Artist Julie Verhoeven gives her spin on a selection of women's and men's beauty and grooming products
"If You're Happy And You Know It" (clap your hands) is the repetitive song we remember from our school days. It is this popular song which was one of the starting points for artist Julie Verhoeven's glorious beauty film for AnOther, created in collaboration with Neil Emery. For this AnOther Exclusive, Verhoeven presents a varied selection of beauty and grooming products, for both men and women, from vibrant lipsticks and luxurious face creams to perfumes and the all-important tools. Placing them in unusual contexts – natural sea sponge and DIY church glass windows – and interspersing them with intriguing, unexpected objects – a pineapple, a corkscrew and a padded rainbow – Verhoeven gives a new spin on the world of beauty and grooming.
The film is awash with Verhoevenisms. Since graduating from Medway College in 1987, and working as a designer, illustrator and artist, she has established key trademarks. As well as her iconic dreamlike and often provocative illustrations, she has become renowned for her vibrant use of colour, a surrealist perspective, mixing old with the new and for finding beauty in the strange and unusual. If You Are Happy And You Know It features a succession of carefully considered still lives. A landscape of shaving accoutrements from Taylor of Old Bond Street, eye-popping M.A.C. eyeshadows in a plastic dustpan and a sundial of Estée Lauder Lauder lipsticks and Dior nail varnishes. "I wanted to treat the products as inanimate objects, devoid of function, to avoid beauty cliched product shots", Verhoeven says.

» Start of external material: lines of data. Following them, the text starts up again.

(* ===== verification/ArrayDirect.v ===== *)
(** * Arrays of small integers: direct access and binary search

    Model of array_direct.hpp and of the getters of array.hpp.  The elements of an array have
    0, 1, 2, 4, 8, 16, 32 or 64 bits and lie one after the other in its data; those of a byte or
    more are signed and little-endian, as the machine has them. *)

From S2P Require Import Prelude.

(** ** Memory *)

(** The value of [w] bits as a signed integer *)
Definition signed (w z : Z) : Z :=
  let m := z mod 2 ^ w in if m <? 2 ^ (w - 1) then m else m - 2 ^ w.

Definition is_byte (b : Z) : Prop := 0 <= b < 256.

(** A sequence of bytes as a number, and back *)
Fixpoint little_endian (bs : list Z) : Z :=
  match bs with [] => 0 | b :: bs => b + 256 * little_endian bs end.
Fixpoint le_bytes (n : nat) (z : Z) : list Z :=
  match n with O => [] | S n => z mod 256 :: le_bytes n (z / 256) end.

(** Reading and writing an integer of [n] bytes, which is stuck out of bounds *)
Definition load (data : list Z) (off n : Z) : option Z :=
  if (0 <=? off) && (off + n <=? Z.of_nat (length data))
  then Some (little_endian (take (Z.to_nat n) (drop (Z.to_nat off) data))) else None.
Definition store (data : list Z) (off n z : Z) : option (list Z) :=
  if (0 <=? off) && (off + n <=? Z.of_nat (length data))
  then Some (take (Z.to_nat off) data ++ le_bytes (Z.to_nat n) z ++ drop (Z.to_nat (off + n)) data) else None.

Module Direct.
(** ** Elements *)

Definition get_direct (w : Z) (data : list Z) (ndx : Z) : option Z :=
  if w =? 0 then Some 0 else
  if w =? 1 then
    c ← load data (Z.shiftr ndx 3) 1; Some (Z.land (Z.shiftr (signed 8 c) (Z.land ndx 7)) 0x01) else
  if w =? 2 then
    c ← load data (Z.shiftr ndx 2) 1; Some (Z.land (Z.shiftr (signed 8 c) (Z.shiftl (Z.land ndx 3) 1)) 0x03) else
  if w =? 4 then
    c ← load data (Z.shiftr ndx 1) 1; Some (Z.land (Z.shiftr (signed 8 c) (Z.shiftl (Z.land ndx 1) 2)) 0x0F) else
  if w =? 8 then c ← load data ndx 1; Some (signed 8 c) else
  if w =? 16 then c ← load data (ndx * 2) 2; Some (signed 16 c) else
  if w =? 32 then c ← load data (ndx * 4) 4; Some (signed 32 c) else
  if w =? 64 then c ← load data (ndx * 8) 8; Some (signed 64 c) else
  None.

(** The new byte when [mask] is its field at [bit_ndx] *)
Definition set_bits (c mask bit_ndx value : Z) : Z :=
  Z.lor (Z.ldiff c (Z.shiftl mask bit_ndx)) (Z.shiftl (Z.land value mask) bit_ndx) mod 256.

Definition in_bits (w value : Z) : bool := (- 2 ^ (w - 1) <=? value) && (value <=? 2 ^ (w - 1) - 1).

Definition set_direct (w : Z) (data : list Z) (ndx value : Z) : option (list Z) :=
  if w =? 0 then REALM_ASSERT (value =? 0);; Some data else
  if w =? 1 then
    REALM_ASSERT ((0 <=? value) && (value <=? 0x01));;
    c ← load data (ndx / 8) 1; store data (ndx / 8) 1 (set_bits c 0x01 (ndx mod 8) value) else
  if w =? 2 then
    REALM_ASSERT ((0 <=? value) && (value <=? 0x03));;
    c ← load data (ndx / 4) 1; store data (ndx / 4) 1 (set_bits c 0x03 (ndx mod 4 * 2) value) else
  if w =? 4 then
    REALM_ASSERT ((0 <=? value) && (value <=? 0x0F));;
    c ← load data (ndx / 2) 1; store data (ndx / 2) 1 (set_bits c 0x0F (ndx mod 2 * 4) value) else
  if w =? 8 then REALM_ASSERT (in_bits 8 value);; store data ndx 1 (value mod 2 ^ 8) else
  if w =? 16 then REALM_ASSERT (in_bits 16 value);; store data (ndx * 2) 2 (value mod 2 ^ 16) else
  if w =? 32 then REALM_ASSERT (in_bits 32 value);; store data (ndx * 4) 4 (value mod 2 ^ 32) else
  if w =? 64 then REALM_ASSERT (in_bits 64 value);; store data (ndx * 8) 8 (value mod 2 ^ 64) else
  None.

(** [for (size_t i = begin; i != end; ++i)], [n] times *)
Fixpoint fill_from (w : Z) (data : list Z) (i : Z) (n : nat) (value : Z) : option (list Z) :=
  match n with
  | O => Some data
  | S n => data ← set_direct w data i value; fill_from w data (i + 1) n value
  end.
Definition fill_direct (w : Z) (data : list Z) (from to value : Z) : option (list Z) :=
  fill_from w data from (Z.to_nat (to - from)) value.

(** The conversions have no effect on elements that are positive, and on refs. *)
Definition get_two (w : Z) (data : list Z) (ndx : Z) : option (Z * Z) :=
  a ← get_direct w data (ndx + 0); b ← get_direct w data (ndx + 1);
  REALM_ASSERT ((0 <=? a) && (0 <=? b));; Some (a, b).

Definition to_ref (v : Z) : option Z := REALM_ASSERT (v mod 8 =? 0);; Some (wrap v).

Definition get_three (w : Z) (data : list Z) (ndx : Z) : option (Z * Z * Z) :=
  a ← get_direct w data (ndx + 0); v0 ← to_ref a;
  b ← get_direct w data (ndx + 1); v1 ← to_ref b;
  c ← get_direct w data (ndx + 2); v2 ← to_ref c;
  Some (v0, v1, v2).

(** ** Binary search

    A step, which is written out three times in the unrolled loop: [goes_right] compares the
    probe with the value. *)
Definition probe_step (goes_right : Z → bool) (w : Z) (data : list Z) (s : Z * Z) : option (Z * Z) :=
  let '(low, size) := s in
  let half := size / 2 in
  let other_half := size - half in
  let probe := low + half in
  let other_low := low + other_half in
  v ← get_direct w data probe;
  Some (if goes_right v then other_low else low, half).

Definition unrolled_steps (goes_right : Z → bool) (w : Z) (data : list Z) (s : Z * Z) : option (Z * Z) :=
  s ← probe_step goes_right w data s; s ← probe_step goes_right w data s; probe_step goes_right w data s.

(** Both loops; the size halves, which bounds the turns by its bits. *)
Definition search (goes_right : Z → bool) (w : Z) (data : list Z) (size : Z) : option Z :=
  let fuel := S (Z.to_nat (Z.log2_up (size + 1))) in
  s ← loop fuel (λ s, Some (8 <=? s.2)) (unrolled_steps goes_right w data) (0, size);
  s ← loop fuel (λ s, Some (0 <? s.2)) (probe_step goes_right w data) s;
  Some s.1.

Definition lower_bound (w : Z) (data : list Z) (size value : Z) : option Z := search (λ v, v <? value) w data size.
Definition upper_bound (w : Z) (data : list Z) (size value : Z) : option Z := search (λ v, v <=? value) w data size.
End Direct.

(** *** Some data: elements of four bits and of a byte *)
Example get_nibbles : Direct.get_direct 4 [0x5f; 0xd0] <$> [0; 1; 2; 3] = Some <$> [15; 5; 0; 13].
Proof. reflexivity. Qed.
Example get_signed : Direct.get_direct 8 [0x5f; 0xd0] 1 = Some (-48).
Proof. reflexivity. Qed.
Example set_a_bit : Direct.set_direct 1 [0x5f; 0xd0] 9 1 = Some [0x5f; 0xd2].
Proof. reflexivity. Qed.
Example search_nibbles :
  (Direct.lower_bound 4 [0x33; 0x44; 0x55; 0x76; 0x99] 10 5, Direct.upper_bound 4 [0x33; 0x44; 0x55; 0x76; 0x99] 10 5) = (Some 4, Some 6).
Proof. reflexivity. Qed.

In the film, she references many of the keystones of her youth. Particularly interesting as beauty and grooming marks the move into adulthood. The film is set to the soundtrack of Seasons in the Sun by Terry Jacks, a song that a had a big influence on Verhoeven as a child. "It's very cheesy and sentimental and had mass appeal at the time but was also very sad. It upset me as a young child because it made me think about death." She also looked to the graphic and print work of American artist Jim Dine, "I first discovered him as a teenager. I have always loved Pop Art and he would often crop up in overviews of the period. Although he is considered more of a Neo-Dadaist which greatly appealed to me, with his repetitive use of imagery, such as the artist's palette, heart, tie and hammer." She also considered British painter Patrick Hughes' rainbow series of prints from the 1970s, the weird unsettling assemblages of Lucas Samaras and the children's magazine, Bonnie. "The lead character Roxy and her rainbow poncho in the comic strip The End of the Raindow had a lasting impression. Like any Verhoeven work, their is a dark undertone, " I sort of hate this sense of nostalgia. There's certainly an angry, aggressive undercurrent. I also hate hippy, drippy, triply, New Age baloney and am kind of having a soft poke at that too."